Les limites de la tolérance et la mesure dans laquelle la société européenne peut respecter les différences culturelles sont des « questions politiques difficiles » a admis M. Dekker lors d’un entretien avec EurActiv Slovaquie concernant l’islamophobie dans l’UE. Il a cependant souligné l’importance cruciale de l’intégration de la population musulmane dans la société européenne et a mis en garde : « la radicalisation est le résultat de la marginalisation et de l’exclusion ».
« La population musulmane ne constitue pas un groupe cohérent » et il est donc irréaliste de vouloir traiter les minorités islamiques dans les pays européens en tant que telles, a insisté le professeur Dekker, qui souhaite que les stéréotypes soient oubliés dans la mesure où « la réalité est beaucoup plus complexe ».
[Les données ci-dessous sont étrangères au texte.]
Lemma appendUnseen_NoDup cs st :
  NoDup (map c_Name (fst st)) → (∀ n, n ∈ map c_Name (fst st) → n ∈ snd st) →
  NoDup (map c_Name (fst (appendUnseen st cs))) ∧
  (∀ n, n ∈ map c_Name (fst (appendUnseen st cs)) → n ∈ snd (appendUnseen st cs)).
Proof.
  revert st. unfold appendUnseen. induction cs as [|c cs IH]; intros st Hnd Hst; cbn [foldl]; [done|].
  destruct (decide (c_Name c ∈ snd st)) as [Hin|Hin]; apply IH; cbn [fst snd]; try done.
  - rewrite map_app. apply NoDup_app. split_and!; [done| |apply NoDup_singleton].
    intros n Hn%Hst ->%list_elem_of_singleton. done.
  - intros n. rewrite map_app, elem_of_app. cbn [map]. intros [?%Hst| ->%list_elem_of_singleton]; set_solver.
Qed.

Lemma appendUnseen_app st cs cs' : appendUnseen (appendUnseen st cs) cs' = appendUnseen st (cs ++ cs').
Proof. unfold appendUnseen. by rewrite foldl_app. Qed.

Lemma appendUnseen_concat {A} (f : A → list Container) l st :
  foldl (λ st m, appendUnseen st (f m)) st l = appendUnseen st (concat (map f l)).
Proof.
  revert st. induction l as [|m l IH]; intros st; cbn; [done|]. by rewrite IH, appendUnseen_app.
Qed.

(** The first container called [n] among the members, newest member first. *)
Definition newest_named (f : Member → list Container) ms (n : string) : option Container :=
  List.find (λ c, String.eqb (c_Name c) n) (concat (map f (newestFirst ms))).

(** the union of members' containers holds each name once, declared as the
    newest member declaring it declares it. *)
Theorem unionContainers_newest ms n :
  NoDup (map c_Name (fst (unionContainers ms))) ∧ NoDup (map c_Name (snd (unionContainers ms))) ∧
  List.find (λ c, String.eqb (c_Name c) n) (fst (unionContainers ms)) = newest_named m_Containers ms n ∧
  List.find (λ c, String.eqb (c_Name c) n) (snd (unionContainers ms)) = newest_named m_InitContainers ms n.
Proof.
  unfold unionContainers. cbn [fst snd]. rewrite !appendUnseen_concat.
  assert (Hnd : ∀ cs, NoDup (map c_Name (fst (appendUnseen ([], ∅) cs)))).
  { intros cs. apply appendUnseen_NoDup; [apply NoDup_nil_2|]. by intros x ?%not_elem_of_nil. }
  assert (Hf : ∀ cs, List.find (λ c, String.eqb (c_Name c) n) (fst (appendUnseen ([], ∅) cs)) =
    List.find (λ c, String.eqb (c_Name c) n) cs).
  { intros cs. destruct (appendUnseen_find n cs ([], ∅)) as [-> _]; [|done]. cbn. set_solver. }
  split_and!; [apply Hnd|apply Hnd|apply Hf|apply Hf].
Qed.

(** Members come newest first. *)
Lemma newestFirst_sorted ms : StronglySorted (λ a b, m_Created b ≤ m_Created a) (newestFirst ms).
Proof.
  pose proof (cmp_on_pre (λ m, m_Created m) _ (cmp_desc_pre _ Z_compare_pre)) as HP.
  pose proof (@sort_by_sorted _ _ HP ms) as Hs.
  change (sort_by _ ms) with (newestFirst ms) in Hs.
  induction Hs as [|m l Hl IH Hm]; constructor; [done|].
  eapply Forall_impl; [exact Hm|]. by intros b Hb.
Qed.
La compatibilité des traditions culturelles européennes et musulmanes fait actuellement l’objet de débat aux Pays-Bas, pays d’origine du professeur Dekker et où Geert Wilders, dont le Parti pour la liberté détient neuf sièges à la chambre basse du Parlement, a récemment déclaré qu’il en avait « assez de l’Islam » dans le pays.
M. Wilders a demandé à ce que le Coran soit interdit et prévoit de sortir un film destiné à soutenir cette initiative, suscitant un débat respectivement sur la liberté d’expression et la liberté de culte.
L’intégration de la culture islamique dans la société européenne suscite l’intérêt européen cette année dans le contexte de l’année européenne du dialogue interculturel (AEDI 2008), dont le but est d’aider les citoyens européens à faire face à un environnement « plus ouvert et plus complexe ».
L’extrémisme religieux est un « phénomène général » et n’est « en rien spécifique à l’Islam », a affirmé M. Dekker, ajoutant qu’il était « bon de savoir qui appartient à ces groupes radicaux et (…) quelle est leur idéologie » pour comprendre « pourquoi ils se sacrifient ». Inversement, il fait également remarquer qu’« un grand nombre de gens montre du respect pour d’autres idées (…) et sont favorables à une rencontre et un échange de points de vue et souhaitent comprendre ».
Quant au fait de savoir si les autorités devraient être impliquées dans les affaires de discrimination contre les femmes, les lesbiennes et les homosexuels musulmans (les « minorités au sein des minorités »), le Pr. Dekker est affirmatif. « Leur intervention est absolument nécessaire. Dans de nombreuses constitutions [européennes], toute forme de discrimination est interdite. Il n’y a aucune exception ».
Enfin, il a expressément demandé à ce que des questions comme le port du voile par les élèves musulmanes à l’école soient abordées « d’un point de vue pratique », tout en insistant sur la nécessité de la communication, qu’il considère « primordiale », entre les enseignants et les étudiants.